_INSTRUCTIONS TO FOLLOW_
Once the line containing "- intros ([[d|]|]" is found in the records below, return it and each following line exactly, up to and including the line containing "(** The file as it is at each reading. *)", and nothing else.

_DATA IN THIS EXERCISE_
--------------------------------

Lemma compile_with_secrets base ns r documents l s :
  wired base ns r -> runs (compile_with r documents) l (Ok s) -> secrets_of base ns documents l s.
Proof.
  intros Hw (l' & Hr & Hs)%interp_runs.
  destruct (compile_resources_runs documents l' _ Hr) as [_ Hc].
  destruct (Hc s eq_refl) as (_ & ups & rels & Hsplit & Hups & Hrels).
  destruct (split_documents_Ok _ _ _ _ Hsplit) as (_ & _ & Hu & Hrl). split.
  - intros k u Hk. specialize (Hups k). rewrite Hk in Hups. destruct Hups as (d & Hd%Hu & -> & Hcu).
    exists d. split_and!; [done..|]. destruct Hcu as (key & secret & _ & Ha & Hof).
    rewrite (upstream_of_secret _ _ _ _ Hof). by eapply served_answered.
  - intros k u id v Hk Hauth. specialize (Hrels k). rewrite Hk in Hrels. destruct Hrels as (d & Hd%Hrl & -> & Hcr).
    destruct Hcr as (key & up & auth & _ & _ & Ha & Hof). rewrite (relay_of_auth _ _ _ _ _ Hof) in Hauth. subst auth.
    destruct (Spec.client_authentication (Spec.rl_spec d)) as [| |id' secret|] eqn:Hspec; simpl in Ha; try done.
    + destruct Ha as (v' & Ha & [= <- <-]). exists d, secret. split_and!; [done..|]. by eapply served_answered.
    + by destruct Ha as (? & _ & ?).
Qed.

Lemma file_resolver_wired p :
  file_local p = SystemLocalSecrets -> (forall a, file_aws p = Some a -> a = LazyAwsSecretResolver) ->
  wired (Some (default "." (path_parent (file_path p)))) None (file_resolver p).
Proof.
  intros Hl Ha. unfold file_resolver, optional_aws. destruct (file_aws p) as [a|]; (split; [done..| |done]); simpl; [|done].
  intros b [= <-]. left. by apply Ha.
Qed.

Lemma ssm_resolver_wired p : ssm_local p = SystemLocalSecrets -> wired None None (ssm_resolver p).
Proof. intros Hl. split; [done..| |done]. simpl. intros a [= <-]. by right. Qed.

(** ** Properties *)

(** C29: A secret is read where its document says, and nowhere else. Compilation with a provider's
    resolver makes, whatever the services answer, only reads that some source in the documents
    permits: its own variable, file, parameter or secret, with relative files under the base
    directory, absolute parameter names, and Kubernetes secrets of the provider's namespace whose
    names are single path segments. In the snapshot, every upstream and every relay has the secret
    of its own document, as it stands there or as it was read from its source. *)
Theorem secrets_from_their_sources base namespace r documents l res :
  wired base namespace r -> runs (compile_with r documents) l res ->
  (forall c a, logged c a ∈ l -> exists source, refers documents source /\ permitted base namespace source c)
  /\ (forall s, res = Ok s -> secrets_of base namespace documents l s).
Proof.
  intros Hw Hr. split; [by eapply compile_with_confined|]. intros s ->. by eapply compile_with_secrets.
Qed.

(** C28: A failed load leaves the last good snapshot in place. While the registry listens, the calls
    of both polling providers are, pauses apart, exactly these, pass by pass: the reads of one load,
    and then, if that load yields a snapshot, sending it; so what is published is what the loads
    yield, in order, a snapshot for every good load and nothing for a failed one. The first load
    must succeed, or the provider stops with its error and publishes nothing; after it no error ends
    the loop. (SSM: an unrolling may end in a load that is short of pages.) *)
Theorem polling_keeps_last_good :
  (forall p n l e, runs (file_run p n) l e -> received l -> exists loads,
     Forall (fun x => runs (file_load p) x.1 x.2) loads
     /\ working l = passes_log loads /\ published l = omap (fun x => ok x.2) loads
     /\ ((e = Running /\ length loads = S n /\ exists l0 s, head loads = Some (l0, Ok s))
         \/ exists l0 err, e = Stopped (Err err) /\ loads = [(l0, Err err)]))
  /\ (forall p fuel n l e, runs (ssm_loop p fuel false (S n)) l e -> received l ->
     (e = Running /\ exists loads, ssm_passes p fuel (S n) l loads
        /\ published l = omap (fun x => ok x.2) loads /\ forall l0 err, head loads <> Some (l0, Err err))
     \/ exists l0 err, runs (ssm_load p fuel) l0 (Some (Err err)) /\ e = Stopped (Err err) /\ l = lifted l0).
Proof.
  split.
  - intros p n l e (r & l1 & l2 & -> & (lf & Hf & ->)%reads_runs & Hr)%runs_bind [_ Hrec]%received_app.
    destruct r as [s|err].
    2: { destruct Hr as [-> ->]. exists [(lf, Err err)]. rewrite app_nil_r.
         assert (working (lifted lf) = passes_log [(lf, Err err)]) as Hw.
         { rewrite working_lifted. unfold passes_log, pass_log. simpl. by rewrite !app_nil_r. }
         split_and!; [by repeat constructor|exact Hw|by apply published_of|]. right. eauto. }
    destruct Hr as (b & l3 & -> & Hr). destruct b; [|destruct Hr as [-> _]; destruct (Hrec s); by left].
    destruct Hr as (u & l4 & -> & Hr). apply received_cons, received_cons in Hrec.
    destruct (file_loop_polls p n l4 e Hr Hrec) as (-> & loads & Hn & Hl & Hp).
    exists ((lf, Ok s) :: loads).
    assert (working (lifted lf ++ logged (Send s) true :: logged Pause u :: l4) = passes_log ((lf, Ok s) :: loads)) as Hw.
    { rewrite working_app, working_lifted, passes_cons, <-Hp. unfold pass_log. simpl. by rewrite <-app_assoc. }
    split_and!; [by constructor|exact Hw|by apply published_of|]. left. simpl. rewrite Hn. eauto.
  - intros p fuel n l e (r & l1 & l2 & -> & (lf & Hf & ->)%reads_runs & Hr)%runs_bind [_ Hrec]%received_app.
    destruct r as [[s|err]|].
    2: { destruct Hr as [-> ->]. right. exists lf, err. by rewrite app_nil_r. }
    2: { destruct Hr as [-> ->]. left. split; [done|]. exists []. rewrite app_nil_r, published_lifted.
         split_and!; [by apply ssm_passes_short|done|done]. }
    destruct Hr as (b & l3 & -> & Hr). destruct b; [|destruct Hr as [-> _]; destruct (Hrec s); by left].
    destruct Hr as (u & l4 & -> & Hr). apply received_cons, received_cons in Hrec.
    destruct (ssm_loop_polls p fuel n l4 e Hr Hrec) as (-> & loads & Hl). left. split; [done|].
    exists ((lf, Ok s) :: loads).
    assert (ssm_passes p fuel (S n) (lifted lf ++ logged (Send s) true :: logged Pause u :: l4) ((lf, Ok s) :: loads)) as Hp.
    { eapply ssm_passes_cons; [done..|]. rewrite working_app, working_lifted. unfold pass_log. simpl. by rewrite <-app_assoc. }
    split_and!; [done|by eapply ssm_published|done].
Qed.

(** C30: A resource is served only from its own path. When SSM loads, every upstream and every relay of
    the snapshot comes from a parameter that was listed, of the plain String type, whose name is the
    prefix, the plural of its kind and its own resource name; so whoever may write one parameter
    cannot define another resource. A load that is short of pages has seen a continuation token on
    every page it was given. *)
Theorem ssm_documents_at_their_paths p fuel l :
  (forall s, runs (ssm_load p fuel) l (Some (Ok s)) ->
     (forall k u, upstreams s !! k = Some u -> exists r, key_str k = Spec.name (Spec.up_metadata r)
        /\ from_parameter (prefix p) l (Spec.Upstream r))
     /\ (forall k u, relays s !! k = Some u -> exists r, key_str k = Spec.name (Spec.rl_metadata r)
        /\ from_parameter (prefix p) l (Spec.Relay r)))
  /\ (runs (ssm_load p fuel) l None -> (fuel <= continued l)%nat).
Proof.
  split.
  - intros s ([[d|]|] & l1 & l2 & -> & H1 & Hr)%runs_bind; [|by destruct Hr..].
    apply runs_bind in Hr as ([[d'|]|] & l3 & l4 & -> & H2 & Hr); [|by destruct Hr..].
    apply runs_bind in Hr as (r & l5 & l6 & -> & H3 & [-> [= <-]]).
    assert (forall x, x ∈ d' -> from_parameter (prefix p) (l1 ++ l3 ++ l5 ++ []) x) as Hd.
    { intros x Hx. destruct (ssm_pages_runs _ _ _ _ _ _ _ H2 x Hx) as [Hx1|Hp].
      - destruct (ssm_pages_runs _ _ _ _ _ _ _ H1 x Hx1) as [?%not_elem_of_nil|Hp]; [done|].
        eapply from_parameter_mono, Hp. set_solver.
      - eapply from_parameter_mono, Hp. set_solver. }
    apply interp_runs in H3 as (l' & Hc & _). destruct (compile_resources_runs d' l' _ Hc) as [_ Hs].
    destruct (Hs s eq_refl) as (_ & ups & rels & Hsplit & Hups & Hrels).
    destruct (split_documents_Ok _ _ _ _ Hsplit) as (_ & _ & Hu & Hrl). split.
    + intros k u Hk. specialize (Hups k). rewrite Hk in Hups. destruct Hups as (x & Hx%Hu & -> & _). eauto.
    + intros k u Hk. specialize (Hrels k). rewrite Hk in Hrels. destruct Hrels as (x & Hx%Hrl & -> & _). eauto.
  - intros ([[d|]|] & l1 & l2 & -> & H1 & Hr)%runs_bind; [|by destruct Hr|].
    + apply runs_bind in Hr as ([[d'|]|] & l3 & l4 & -> & H2 & Hr).
      * apply runs_bind in Hr as (r & l5 & l6 & _ & _ & Hr). by destruct Hr.
      * by destruct Hr.
      * apply ssm_pages_short in H2. unfold continued in *. rewrite !List.filter_app, !length_app. lia.
    + apply ssm_pages_short in H1. unfold continued in *. rewrite List.filter_app, length_app. lia.
Qed.
End Providers.

(** ** A file and two parameters *)

Module ProvidersExample.
Import PlainUrl.
#[local] Existing Instance SecretsExample.no_json.

(** A reader that knows one configuration and one document. *)
#[export] Instance plain_yaml : YamlLib := {
  yaml_document text :=
    if bool_decide (text = "google") then Ok (ConfigExample.upstream_document "google") else Err "not YAML";
  yaml_stream text :=
    if bool_decide (text = "configuration") then Ok <$> ConfigExample.docs else [Err "not YAML"];
}.

(** The file as it is at each reading. *)
Definition read_plain (files : list (result string string)) (c : read_call) : option (read_answer c * list (result string string)) :=
  match c with
  | EnvVar _ => Some (Ok "s3cret", files)
  | ReadToString _ => match files with f :: files => Some (f, files) | [] => None end
  | SsmGetParametersByPath path _ =>
      Some (Ok {| aws_parameters :=
        if bool_decide (path = "/oauthrelay/upstreams/")
        then [{| aws_name := Some "/oauthrelay/upstreams/google"; aws_value := Some "google"; aws_type := Some AwsString |}]
        else []; aws_next_token := None |}, files)
  | _ => None
  end.

Definition answer (files : list (result string string)) (c : provider_call)
    : option (provider_answer c * list (result string string)) :=
  match c with
  | Read c => read_plain files c
  | Send _ => Some (true, files)
  | Pause => Some (tt, files)
  | NextEvent _ | Interrupted _ => None
  end.

Definition files : FileProvider :=
  file_with_aws_secrets FileProvider_default LazyAwsSecretResolver.

Definition parameters : SsmProvider := 
  {| prefix := DEFAULT_PREFIX; ssm_poll_interval := SSM_POLL_INTERVAL; ssm_local := SystemLocalSecrets |}.

Example parent_of_paths :
  path_parent "/etc/oauthrelay/config.yaml" = Some "/etc/oauthrelay" /\ path_parent "config.yaml" = Some ""
  /\ path_parent "/config.yaml" = Some "/" /\ path_parent "etc//./config.yaml/" = Some "etc"
  /\ path_parent "/" = None /\ path_parent "" = None.
Proof. repeat split; vm_compute; reflexivity. Qed.

(** The file is good, then gone, then malformed, then good. *)
Definition contents : list (result string string) := [Ok "configuration"; Err "gone"; Ok "?"; Ok "configuration"].

Definition file_log : provider_log := match log_run answer (file_run files 3) contents with Some (_, _, l) => l | None => [] end.

Definition all_received (l : provider_log) : bool :=
  forallb (fun c : { c : provider_call & provider_answer c } => match c with existT (Send _) b => b | _ => true end) l.

Lemma all_received_spec l : all_received l = true -> received l.
Proof.
  unfold all_received. rewrite forallb_forall. intros Hall s Hin%list_elem_of_In. by specialize (Hall _ Hin).
Qed.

--------------------------------

_EXERCISE OUTPUT_
  - intros ([[d|]|] & l1 & l2 & -> & H1 & Hr)%runs_bind; [|by destruct Hr|].
    + apply runs_bind in Hr as ([[d'|]|] & l3 & l4 & -> & H2 & Hr).
      * apply runs_bind in Hr as (r & l5 & l6 & _ & _ & Hr). by destruct Hr.
      * by destruct Hr.
      * apply ssm_pages_short in H2. unfold continued in *. rewrite !List.filter_app, !length_app. lia.
    + apply ssm_pages_short in H1. unfold continued in *. rewrite List.filter_app, length_app. lia.
Qed.
End Providers.

(** ** A file and two parameters *)

Module ProvidersExample.
Import PlainUrl.
#[local] Existing Instance SecretsExample.no_json.

(** A reader that knows one configuration and one document. *)
#[export] Instance plain_yaml : YamlLib := {
  yaml_document text :=
    if bool_decide (text = "google") then Ok (ConfigExample.upstream_document "google") else Err "not YAML";
  yaml_stream text :=
    if bool_decide (text = "configuration") then Ok <$> ConfigExample.docs else [Err "not YAML"];
}.

(** The file as it is at each reading. *)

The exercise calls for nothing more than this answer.